Product removal strategy and fouling mechanism for cellulose hydrolysis in enzymatic membrane reactor

Abstract

One of the critical problems in enzymatic membrane reactor for lignocellulosic biomass conversion is the decline in the performance due to membrane fouling. In this study, cellulose hydrolysis was carried out in an enzymatic membrane reactor with different substrate concentrations (5–20 g/L) and different product removal strategies in order to investigate their effects on the fouling mechanism, membrane performance, and the product yield. The membrane flux decline was less severe in the intermittent product removal at 24 h interval than the product removal at 4 h interval. The cellulose conversion was more than 80% and the productivity of 9.1 g reducing sugar/ g cellulase was achieved.
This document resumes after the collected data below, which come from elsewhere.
(* ===== verification/_CoqProject ===== *)
-Q . S2P
Prelude.v
Bytes.v
Utf8.v
Console.v
BlockCache.v
Layout.v
DiskLib.v
Bitmap.v
DiskInode.v
FileData.v
DirEntry.v
Efs.v
FsInv.v
Vfs.v
VfsSpec.v
VfsDir.v
EfsSpec.v
BlockFile.v
FsModel.v
Packer.v
Address.v
FrameAlloc.v
PageTable.v
UserBuf.v
MemorySet.v
MemSpec.v
ForkSpec.v
AddrSpace.v
Loader.v
Context.v
Asm.v
Pid.v
Kernel.v
Task.v
Spaces.v
Virtio.v
Manager.v
Processor.v
OsFile.v
UserMem.v
Syscall.v
FileSpec.v
ProcSpec.v
ReapSpec.v
Trap.v
MemType.v
KernelSpace.v
Boot.v
ProcTable.v
KernelInv.v
KernelRefine.v
KernelSpec.v
KernelDemo.v
FileDemo.v
BootDemo.v
ProcDemo.v
ReapDemo.v
(** Pushing a second-level index block and its entries continues [L]. *)
Lemma run_push_sub s di L a n blk2 :
  rep (Disk.disk s) di L → blocks_ok 2 s L → disk_ok (Disk.disk s) →
  Disk.disk s !! indirect2 di = Some blk2 → 0 ≤ a → 0 < n ≤ 128 → a < 128 →
  159 + 129 * a + n ≤ Z.of_nat (length L) →
  run (push_sub n (words32 blk2) (take (Z.to_nat (158 + 129 * a)) L) a) (hold (indirect2 di) s) =
    Ok (hold (indirect2 di) s, take (Z.to_nat (159 + 129 * a + n)) L).
Proof.
  intros Hrep Hok Hd Hb2 Ha Hn Ha' Hl. pose proof Hok as (Hnd & _ & Hroom).
  destruct (rep_lookup _ _ _ Ind2 Hrep) as (i2 & Hi2 & [= <-]); [done|simpl; lia|].
  destruct (rep_lookup _ _ _ (Ind2E a) Hrep) as (i1 & Hi1 & He1); [simpl; lia..|].
  cbn [role_pos slot] in *. unfold entry in He1. rewrite Hb2 in He1. simpl in He1.
  destruct (block_free 1 s L _ _ Hok Hd Hi1) as ([Hnh _] & blk & Hblk & Hbl).
  unfold push_sub. erewrite run_bind_ok by (apply run_index; done).
  erewrite (run_modify_indirect _ _ _ _ blk (words32 blk)).
  - rewrite upd_same by done. reflexivity.
  - split; simpl; [|unfold BLOCK_CACHE_SIZE in *; lia]. apply not_elem_of_cons. split; [|done].
    intros ->. pose proof (NoDup_lookup _ _ _ _ Hnd Hi1 Hi2). lia.
  - done.
  - done.
  - apply words32_fit.
  - erewrite run_bind_ok by (apply run_push_range; simpl; rewrite (proj1 (words32_fit blk)); lia).
    rewrite run_ret. cbn [ids]. do 4 f_equal. rewrite <-take_S_r by done.
    replace (Z.to_nat (159 + 129 * a + n)) with (S (Z.to_nat (158 + 129 * a)) + Z.to_nat n)%nat by lia.
    apply take_app_range; [lia|]. intros j x Hj Hx.
    pose proof (Hrep (SubE a (Z.of_nat j)) x) as Hs. cbn [role_ok role_pos slot] in Hs.
    unfold entry in Hs. rewrite Hb2 in Hs. simpl in Hs. rewrite He1 in Hs. simpl in Hs.
    rewrite Hblk in Hs. simpl in Hs. rewrite Nat2Z.id in Hs. apply Hs; [lia|].
    rewrite <-Hx. f_equal. lia.
Qed.
(** Reading a file.  [DiskInode::read_at] returns the file's bytes from the offset
    on, as many as the buffer holds and the size allows, and keeps the rest of the
    buffer; past the end it returns 0. *)
Theorem read_at_bytes fl s di L n off buf :
  readable s di L n → size di ≤ 512 * n → 0 ≤ off → off + Z.of_nat (length buf) < 2 ^ 64 →
  let r := Z.max 0 (transfer di off (Z.of_nat (length buf))) in
  Disk.arun fl (read_at di off buf) s =
    Ok (s, (r, splice buf 0 (take (Z.to_nat r) (drop (Z.to_nat off) (file_bytes (Disk.disk s) L n))))).
Proof. intros. by apply run_read_at. Qed.

(** Writing a file.  [DiskInode::write_at] inside the file replaces the bytes from
    the offset on, as many as the size allows, and returns their number; the file's
    other bytes and all blocks that are not the file's keep their contents. *)
Theorem write_at_bytes fl s di L n off buf :
  readable s di L n → size di ≤ 512 * n → 0 ≤ off < size di → (0 < length buf)%nat →
  off + Z.of_nat (length buf) < 2 ^ 64 →
  let w := transfer di off (Z.of_nat (length buf)) in
  ∃ s', Disk.arun fl (write_at di off buf) s = Ok (s', w) ∧
    readable s' di L n ∧ data_frame L n (Disk.disk s) (Disk.disk s') ∧
    file_bytes (Disk.disk s') L n =
      splice (file_bytes (Disk.disk s) L n) (Z.to_nat off) (take (Z.to_nat w) buf).
Proof.
  intros. destruct (run_write_at fl s di L n off buf) as (s' & Hr & Hrd & Hfr & _ & Hb); [done..|]. eauto.
Qed.

(** The 1500 bytes of [demo_file_inode] are in blocks 7, 9 and 8. *)
Lemma demo_readable : readable demo_disk_state demo_file_inode [7; 9; 8] 3.
Proof.
  split; [exact demo_file_rep|]. split; [apply demo_file_blocks_ok; lia|]. split; [exact demo_disk_ok|].
  split; [vm_compute; congruence|lia].
Qed.

(** Eight bytes over the end of the file: the last four of it are read. *)
Lemma read_at_bytes_witness :
  Disk.arun OutOfBounds (read_at demo_file_inode 1496 (replicate 8 Byte.x2e)) demo_disk_state =
    Ok (demo_disk_state, (4, replicate 4 Byte.x00 ++ replicate 4 Byte.x2e)).
Proof.
  rewrite (read_at_bytes OutOfBounds demo_disk_state demo_file_inode [7; 9; 8] 3 1496 (replicate 8 Byte.x2e) demo_readable);
    [|vm_compute; congruence|lia|vm_compute; reflexivity].
  vm_compute. reflexivity.
Defined.

(** A write over the border of two blocks. *)
Lemma write_at_bytes_witness :
  ∃ s', Disk.arun OutOfBounds (write_at demo_file_inode 510 (replicate 4 Byte.x2e)) demo_disk_state = Ok (s', 4) ∧
    take 8 (drop 508 (file_bytes (Disk.disk s') [7; 9; 8] 3)) =
      [Byte.x00; Byte.x00; Byte.x2e; Byte.x2e; Byte.x2e; Byte.x2e; Byte.x00; Byte.x00].
Proof.
  destruct (write_at_bytes OutOfBounds demo_disk_state demo_file_inode [7; 9; 8] 3 510 (replicate 4 Byte.x2e) demo_readable)
    as (s' & Hr & _ & _ & Hb).
  - vm_compute. congruence.
  - vm_compute. split; congruence.
  - simpl. lia.
  - vm_compute. reflexivity.
  - exists s'. split; [exact Hr|]. rewrite Hb. vm_compute. reflexivity.
Defined.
The cellulose conversion decreased from 88.48 to 61.43% with increasing substrate concentration and the flux also declined from 23.92 to 15.15 L/m2 h. The membrane surface roughness increased with increasing substrate concentration, with the highest at 38.50 nm at 20 g/L. The cake formation model was the predominant fouling mechanisms at all substrate concentrations. Our study indicates that the product removal strategies and substrate concentrations have significant impact on the separation process and membrane fouling during enzymatic hydrolysis of cellulose.